LA SOLITUDE
À la fin du diner,
Nous étions fort gais.
Un vieil ami me dit :
« Veux-tu remonter à pied
Les Champs-Élysées ? »
Et nous voilà partis.
Comme nous passions devant un banc
Où deux jeunes s’enlaçaient tendrement.
Mon voisin a balbutié :
« Ces gens m’inspirent de la pitié.
Ils cherchent comme nous
À faire cesser leur isolement fou.
Mais ils demeureront seuls ; et nous aussi.
On s’en aperçoit plus ou moins.
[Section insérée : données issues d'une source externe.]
(** The router of the outermost layer finds the rest of the path wrapped inside,
    and the last one the body. *)
Lemma wrap_peel hop kid rest body ses c hdr l :
  Forall wf_hop rest -> zlen body + path_cost ((hop, kid) :: rest) < 2 ^ 32 ->
  wrap ((hop, kid) :: rest) body ses c hdr = Ok l ->
  exists p, peel (ph_master_secret hop) kid (il_xor_ct l) (il_tag l) (zlen rest) (ph_epoch_id hop) ses c hdr = Ok p
    /\ match rest with [] => p = Deliver body | _ => exists l', wrap rest body ses c hdr = Ok l' /\ p = Forward l' end.
Proof.
  intros Hw Hs E. cbn [wrap] in E. apply res_bind_ok in E as (pt & Ep & E).
  pose proof (path_cost_bound ((hop, kid) :: rest)) as Hb. rewrite zlen_cons in Hb. pose proof (zlen_nonneg body).
  rewrite as_i32_small in E by (pose proof (zlen_nonneg rest); lia).
  apply res_bind_ok in E as ([ct tag] & Es & [= <-]). cbn [il_xor_ct il_tag fst snd].
  unfold peel. rewrite (open_sealed_layer _ _ _ _ _ _ _ _ _ _ Es). cbn [res_bind].
  destruct rest as [|[hop1 kid1] rest]; [injection Ep as <-; by eexists|].
  destruct (wrap_onion_ok _ hop1 kid1 rest body ses c hdr eq_refl Hw) as (l' & El & Hl & _).
  { cbn [path_cost] in Hs |- *. pose proof (zlen_nonneg (as_bytes (ph_orr_id hop))). lia. }
  rewrite El in Ep. injection Ep as <-. destruct (Z.leb_spec (zlen ((hop1, kid1) :: rest)) 0) as [Hz|].
  { rewrite zlen_cons in Hz. pose proof (zlen_nonneg rest). lia. }
  unfold inner_decode, inner_encode. rewrite (inner_roundtrip _ Hl). eexists. split; [done|]. by exists l'.
Qed.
Mais c’est ainsi.
Depuis longtemps j’ai compris
L’affreuse solitude où je vis
Et je sais que rien
Ne peut la faire cesser, rien,
Tu vois, ce soir, je n’ai pas osé
Rentrer dans mon appartement
Parce que je sentais
Que j’allais souffrir d’isolement.
Je parle, tu m’écoutes, et nous sommes seuls,
Côte à côte, mais seuls.
Musset a écrit :
Qui vient ? Qui m’appelle ? Personne.
Je suis seul. C’est l’heure qui sonne.
Ô solitude ! Ô pauvreté !
Mais chez lui,
Ce n’était qu’un état passager.
Et Flaubert, n’a-t-il pas écrit
À une amie :
Nous sommes tous dans un désert. Personne
Ne comprend personne.
La terre sait-elle ce qui se passe
Dans les étoiles jetées
À travers l’espace ?
Nous n’apercevons que leur clarté.
Eh bien ! L’homme
Ne sait pas davantage ce qui se passe
Dans un autre homme. Nous sommes
Plus éloignés les uns des autres que les astres.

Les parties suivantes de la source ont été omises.